The World Health Organization reports that, every year, more than 2.5 million people die from indoor air pollution caused health complications, such as chronic pulmonary obstruction diseases, stroke and lung cancer. Volatile organic compounds are hazardous air pollutants often emitted from common household objects, such as disinfectants and paint, and even in offices from copiers and ceiling paneling.
Having better indoor air quality requires better monitoring technology. That's why Purdue University researchers are developing novel resonant sensors that can detect volatile organic compounds polluting indoor environments at dangerous levels and could potentially prevent the related health complications.

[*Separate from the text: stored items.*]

(** * Load tester of the ATOM intents demo: statistics and worker pool

    A shallow embedding of [demo/simulation/load_tester.py], and of
    [demo/simulation/intent_generator.py] in the module [IntentGenerator].

    Conventions of the embedding:
    - a Python [int] is a [Z]; a Python [float] is an exact rational [Q]
      (rounding of binary64 is left out of the main model; the module
      [Binary64] evaluates the arithmetic of the driver on IEEE doubles and
      the last part compares it with the rational one on ranges of inputs);
    - a Python [str] is a [string], a [list] is a [list], the [errors]
      dictionary is a [gmap string Z];
    - an operation that can raise returns a [result]; a coroutine returns an
      [awaited] result, which can also stay pending for ever. *)

From Stdlib Require Import ZArith QArith Qround List String Ascii Lia.
From Stdlib Require Import Sorting.Sorted Sorting.Permutation.
From Stdlib Require Import DecimalString SpecFloat.
From Stdlib Require DecimalPos DecimalZ.
From Stdlib Require Import Lqa.
From stdpp Require Import gmap strings fin_maps.

Import ListNotations.
Local Open Scope Z_scope.

(** ** Exceptions and results *)

(** The classes of exception that matter to [_make_request] and to the
    arithmetic of the driver.  [ServerTimeoutError] is aiohttp's timeout: it
    derives from both [asyncio.TimeoutError] and [aiohttp.ClientError].
    [CancelledError] derives from [BaseException] only. *)
Inductive exn_class : Type :=
  | TimeoutError
  | ServerTimeoutError
  | ClientError
  | OtherException
  | CancelledError
  | ZeroDivisionError
  | IndexError
  | ValueError
  | StatisticsError.

(** A raised exception: its class, the name of its type ([type(e).__name__])
    and its message ([str(e)]). *)
Record exn : Type := mkExn {
  exn_cls : exn_class;
  exn_type_name : string;
  exn_str : string
}.

Inductive result (A : Type) : Type :=
  | Ok (a : A)
  | Raise (e : exn).
Arguments Ok {A} a.
Arguments Raise {A} e.

(** Sequencing: the first exception raised ends the computation. *)
#[export] Instance result_bind : MBind result := fun A B k r =>
  match r with
  | Ok a => k a
  | Raise e => Raise e
  end.

Definition raise_cls {A : Type} (c : exn_class) (name msg : string) : result A :=
  Raise (mkExn c name msg).

(** [isinstance(e, asyncio.TimeoutError)]. *)
Definition is_timeout (e : exn) : bool :=
  match exn_cls e with
  | TimeoutError | ServerTimeoutError => true
  | _ => false
  end.

(** [isinstance(e, aiohttp.ClientError)]. *)
Definition is_client_error (e : exn) : bool :=
  match exn_cls e with
  | ServerTimeoutError | ClientError => true
  | _ => false
  end.

(** [isinstance(e, Exception)]: everything but the [BaseException]-only
    signals. *)
Definition is_exception (e : exn) : bool :=
  match exn_cls e with
  | CancelledError => false
  | _ => true
  end.

(** ** Python primitives *)

(** [a / b] on numbers (true division). *)
Definition py_truediv (a b : Q) : result Q :=
  if Qeq_bool b 0
  then raise_cls ZeroDivisionError "ZeroDivisionError" "division by zero"
  else Ok (a / b)%Q.

(** [int(x)] on a float: truncation toward zero. *)
Definition py_int (x : Q) : Z := Z.quot (Qnum x) (Zpos (Qden x)).

(** [float(n)] / the implicit conversion of an [int] operand, for an [int]
    in the range of a float ([float_of_int] below has the check of the
    range). *)
Definition py_float (n : Z) : Q := inject_Z n.

(** [len(l)]. *)
Definition len {A : Type} (l : list A) : Z := Z.of_nat (List.length l).

(** [l[i]]: a negative index counts from the end; out of range raises. *)
Definition py_getitem {A : Type} (l : list A) (i : Z) : result A :=
  let j := if i <? 0 then len l + i else i in
  if j <? 0 then raise_cls IndexError "IndexError" "list index out of range"
  else match nth_error l (Z.to_nat j) with
       | Some x => Ok x
       | None => raise_cls IndexError "IndexError" "list index out of range"
       end.

(** [str(n)] on an [int]: decimal digits, with a leading minus sign. *)
Definition py_str_int (n : Z) : string := NilZero.string_of_int (Z.to_int n).

(** [sorted(l)] on floats: ascending and stable. *)
Fixpoint insert_sorted (x : Q) (l : list Q) : list Q :=
  match l with
  | [] => [x]
  | y :: l' => if Qle_bool x y then x :: y :: l' else y :: insert_sorted x l'
  end.

Fixpoint sorted (l : list Q) : list Q :=
  match l with
  | [] => []
  | x :: l' => insert_sorted x (sorted l')
  end.

(** [sum(l)]. *)
Definition py_sum (l : list Q) : Q := fold_left Qplus l 0%Q.

(** [statistics.mean]. *)
Definition statistics_mean (data : list Q) : result Q :=
  match data with
  | [] => raise_cls StatisticsError "StatisticsError"
            "mean requires at least one data point"
  | _ => Ok (py_sum data / py_float (len data))%Q
  end.

(** [statistics.median]: the middle element of the sorted data, or the mean
    of the two middle elements when their number is even (on rationals: the
    sum of the two does not overflow). *)
Definition statistics_median (data : list Q) : result Q :=
  let data := sorted data in
  let n := len data in
  if n =? 0
  then raise_cls StatisticsError "StatisticsError" "no median for empty data"
  else if n mod 2 =? 1
  then py_getitem data (n / 2)
  else
    let i := n / 2 in
    a ← py_getitem data (i - 1);
    b ← py_getitem data i;
    Ok ((a + b) / 2)%Q.

(** ** Data model *)

(** [TestResult]: the result of a single request. *)
Record TestResult : Type := mkTestResult {
  success : bool;
  latency_ms : Q;
  status_code : Z;
  error : string;
  timestamp : Q
}.

(** [TestStats]: the aggregated statistics. *)
Record TestStats : Type := mkTestStats {
  total_requests : Z;
  successful_requests : Z;
  failed_requests : Z;
  latencies : list Q;
  errors : gmap string Z;
  start_time : Q;
  end_time : Q
}.

(** [TestStats()]: every field at its default. *)
Definition TestStats_new : TestStats :=
  mkTestStats 0 0 0 [] ∅ 0%Q 0%Q.

(** [not l] on a list. *)
Definition py_not {A : Type} (l : list A) : bool :=
  match l with
  | [] => true
  | _ => false
  end.

Definition success_rate (s : TestStats) : result Q :=
  if total_requests s =? 0 then Ok 0%Q
  else
    r ← py_truediv (py_float (successful_requests s))
                   (py_float (total_requests s));
    Ok (r * 100)%Q.

Definition avg_latency (s : TestStats) : result Q :=
  if py_not (latencies s) then Ok 0%Q
  else statistics_mean (latencies s).

Definition p50_latency (s : TestStats) : result Q :=
  if py_not (latencies s) then Ok 0%Q
  else statistics_median (latencies s).

Definition p95_latency (s : TestStats) : result Q :=
  if py_not (latencies s) then Ok 0%Q
  else
    let sorted_latencies := sorted (latencies s) in
    let idx := py_int (py_float (len sorted_latencies) * (95 # 100))%Q in
    py_getitem sorted_latencies idx.

Definition p99_latency (s : TestStats) : result Q :=
  if py_not (latencies s) then Ok 0%Q
  else
    let sorted_latencies := sorted (latencies s) in
    let idx := py_int (py_float (len sorted_latencies) * (99 # 100))%Q in
    py_getitem sorted_latencies (Z.min idx (len sorted_latencies - 1)).

Definition requests_per_second (s : TestStats) : result Q :=
  let duration := (end_time s - start_time s)%Q in
  if Qeq_bool duration 0 then Ok 0%Q
  else py_truediv (py_float (total_requests s)) duration.

(** ** The load tester *)

(** [s.rstrip(c)] for a single character [c]. *)
Fixpoint rstrip (c : ascii) (s : string) : string :=
  match s with
  | EmptyString => EmptyString
  | String a s' =>
      match rstrip c s' with
      | EmptyString => if Ascii.eqb a c then EmptyString else String a EmptyString
      | r => String a r
      end
  end.

(** [asyncio.Semaphore(value)]: the counter of the gate; a negative initial
    value is refused. *)
Definition Semaphore (value : Z) : result Z :=
  if value <? 0
  then raise_cls ValueError "ValueError" "Semaphore initial value must be >= 0"
  else Ok value.

Record LoadTester : Type := mkLoadTester {
  target_url : string;
  rps : Q;
  duration : Z;
  concurrent_limit : Z;
  stats : TestStats;
  _semaphore : Z
}.

(** [LoadTester.__init__]. *)
Definition LoadTester_init (url : string) (requests_per_second : Q)
    (duration_seconds : Z) (limit : Z) : result LoadTester :=
  sem ← Semaphore limit;
  Ok (mkLoadTester (rstrip "/" url) requests_per_second duration_seconds
                   limit TestStats_new sem).

(** What awaiting a coroutine comes to: it is done, with a value or with an
    exception, or it stays pending and its awaiter is never resumed. *)
Inductive awaited (A : Type) : Type :=
  | Done (r : result A)
  | Pending.
Arguments Done {A} r.
Arguments Pending {A}.

#[export] Instance awaited_bind : MBind awaited := fun A B k c =>
  match c with
  | Done (Ok a) => k a
  | Done (Raise e) => Done (Raise e)
  | Pending => Pending
  end.

(** [async with semaphore: body], for a semaphore made with the counter
    [value].  A request takes a place before its post and gives it back when
    the post ends, by a response, an exception or the total timeout of the
    post.  A request that finds no place thus waits for one of the requests in
    flight, and the wait shows in its clock readings; with a counter made at
    0 no request is ever in flight, nothing releases the semaphore, and the
    request stays pending. *)
Definition async_with_semaphore {A : Type} (value : Z) (body : awaited A)
    : awaited A :=
  if value =? 0 then Pending else body.

(** What the transport does with one request: a response arrives (and the
    reading of its body may still raise), or the post raises. *)
Inductive post_behaviour : Type :=
  | Responds (status : Z) (body : option exn)
  | PostRaises (e : exn).

(** The surroundings of one call of [_make_request]: the clock on entry, what
    the transport does, the clock when the response arrives, the clock when
    an exception is caught, and the clock read for the default [timestamp]. *)
Record request_env : Type := mkRequestEnv {
  clock_start : Q;
  behaviour : post_behaviour;
  clock_response : Q;
  clock_except : Q;
  clock_stamp : Q
}.

(** The post of [_make_request] and the reading of the response: the body of
    [async with self._semaphore]. *)
Definition post_and_read (env : request_env) : result TestResult :=
  let start := clock_start env in
  match behaviour env with
  | PostRaises e => Raise e
  | Responds status body =>
      let latency := ((clock_response env - start) * 1000)%Q in
      match body with
      | Some e => Raise e
      | None => Ok (mkTestResult (status =? 200) latency status ""
                                 (clock_stamp env))
      end
  end.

Jeffrey Rhoads, a professor in the School of Mechanical Engineering, began researching resonant sensors for public safety applications nearly 15 years ago. His current work, which is funded by the Center for High Performance Buildings, transitions these sensors from laboratory environments to field-viable products with high reliability and cost-efficiency.
"We started looking at how you can transition this sensing technology from the lab into a practical tool for personal or building-based protection," Rhoads said. "First, we looked at public safety applications, where we ran into many bottlenecks associated with the lab-to-field transition. Based on the lessons learned, we were eventually able to develop a technology that had a broad purpose."
Rhoads and his team, which includes postdoctoral research associate Nikhil Bajaj and graduate students Allison Murray and Zachary Siefker, are developing new sensors to specifically identify these hazardous air pollutants.
"The sensor on the market are not small enough, low power enough or sensitive enough to meet the emerging applications," Rhoads said. "These limits affect public health, because the human body can experience health complications from volatile organic compounds at much lower levels than what many of the existing cost-effective monitors can easily detect."
Resonant sensors work by vibrating in a set rhythm, but they vibrate at different speeds when a foreign compound enters their environment. To recognize volatile organic compounds, the researchers are equipping these sensors with unique surface chemistries and specialized detection mechanisms specifically designed to detect hazardous exposures.
Rhoads said that he anticipates this technology developing into a smoke alarm-like product that detects volatile organic compounds in homes and commercial buildings. However, the researchers face challenges in making this product reliable and cost-efficient enough to motivate market demand.
"It's one thing to make a new technology, but to create public interest in a product they've never bought before is a non-trivial task," Rhoads said. "There are constraints in what the market will accept, which leads to interesting research questions about reliability and low-power consumption."
"Our work's goal is developing low-cost volatile organic compound sensors capable of identifying indoor air quality problems and capable of controlling ventilation in response to high indoor emissions," Braun said. "Sensing indoor volatile organic compound concentrations and then adjusting ventilation accordingly can maintain acceptable levels, but current sensor technologies are much too expensive for this purpose."
The team is also working on a similar technology that detects carbon dioxide emissions in order to limit unnecessary ventilation when buildings have low occupancy leading to reduced energy consumption and energy bills in homes and offices.